### To do
Nothing in the records should change; write them all out exactly.

--------------------------------

(** The names a family's envelope prints are the ones it requires. *)
Lemma family_printed e v now l : Validate e now = Ok tt -> Signature e <> "" -> l = members_of (printed_members e v) ->
  exists names, family_members l (Schema e) = Ok names /\ forall k, In k (keys_of l) <-> In k names.
Proof.
  intros ((Hf & _ & _ & _ & _ & Hsh & _) & _)%Validate_exact Hs ->.
  pose proof (keys_printed e v) as Hkeys. unfold omit_key in Hkeys. rewrite (proj2 (String.eqb_neq _ _) Hs) in Hkeys.
  unfold check_shape in Hsh. unfold family_members.
  destruct (String.eqb_spec (Schema e) SspFamilyRegistry) as [Hreg|Hreg].
  - rewrite Hreg. change ((SspFamilyRegistry =s? SspFamilyCase) || (SspFamilyRegistry =s? SspFamilyAdvice)) with false.
    inv_result. bools.
    match goal with H : CaseID e = "", H' : RegistryHash e = "" |- _ => rewrite H, H' in Hkeys end. cbn [String.eqb app] in Hkeys.
    assert (Hno : forall k, In k ["case_id"; "registry_hash"] -> raw_member (members_of (printed_members e v)) k = None).
    { intros k Hk. apply raw_member_None. rewrite Hkeys. intros Hin. cbn in Hk, Hin. naive_solver. }
    cbn [first_err]. rewrite !Hno by (cbn; tauto). exists envelopeCommonRequiredMembers. split; [done|].
    intros k. rewrite Hkeys. cbn [In app envelopeCommonRequiredMembers]. tauto.
  - inv_result. bools. unfold known_family in Hf. apply orb_true_iff in Hf as [Hf|Hf]; [|by apply String.eqb_eq in Hf].
    rewrite Hf. eexists. split; [done|]. intros k. rewrite Hkeys.
    assert (Hc : CaseID e <> "").
    { intros Hc. match goal with H : validOpaqueID (CaseID e) = true |- _ => rewrite Hc in H; done end. }
    match goal with H : RegistryHash e <> "" |- _ => rewrite (proj2 (String.eqb_neq _ _) H) end.
    rewrite (proj2 (String.eqb_neq _ _) Hc). cbn [In app envelopeCommonRequiredMembers]. tauto.
Qed.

--------------------------------

### Answer space
(** The names a family's envelope prints are the ones it requires. *)
Lemma family_printed e v now l : Validate e now = Ok tt -> Signature e <> "" -> l = members_of (printed_members e v) ->
  exists names, family_members l (Schema e) = Ok names /\ forall k, In k (keys_of l) <-> In k names.
Proof.
  intros ((Hf & _ & _ & _ & _ & Hsh & _) & _)%Validate_exact Hs ->.
  pose proof (keys_printed e v) as Hkeys. unfold omit_key in Hkeys. rewrite (proj2 (String.eqb_neq _ _) Hs) in Hkeys.
  unfold check_shape in Hsh. unfold family_members.
  destruct (String.eqb_spec (Schema e) SspFamilyRegistry) as [Hreg|Hreg].
  - rewrite Hreg. change ((SspFamilyRegistry =s? SspFamilyCase) || (SspFamilyRegistry =s? SspFamilyAdvice)) with false.
    inv_result. bools.
    match goal with H : CaseID e = "", H' : RegistryHash e = "" |- _ => rewrite H, H' in Hkeys end. cbn [String.eqb app] in Hkeys.
    assert (Hno : forall k, In k ["case_id"; "registry_hash"] -> raw_member (members_of (printed_members e v)) k = None).
    { intros k Hk. apply raw_member_None. rewrite Hkeys. intros Hin. cbn in Hk, Hin. naive_solver. }
    cbn [first_err]. rewrite !Hno by (cbn; tauto). exists envelopeCommonRequiredMembers. split; [done|].
    intros k. rewrite Hkeys. cbn [In app envelopeCommonRequiredMembers]. tauto.
  - inv_result. bools. unfold known_family in Hf. apply orb_true_iff in Hf as [Hf|Hf]; [|by apply String.eqb_eq in Hf].
    rewrite Hf. eexists. split; [done|]. intros k. rewrite Hkeys.
    assert (Hc : CaseID e <> "").
    { intros Hc. match goal with H : validOpaqueID (CaseID e) = true |- _ => rewrite Hc in H; done end. }
    match goal with H : RegistryHash e <> "" |- _ => rewrite (proj2 (String.eqb_neq _ _) H) end.
    rewrite (proj2 (String.eqb_neq _ _) Hc). cbn [In app envelopeCommonRequiredMembers]. tauto.
Qed.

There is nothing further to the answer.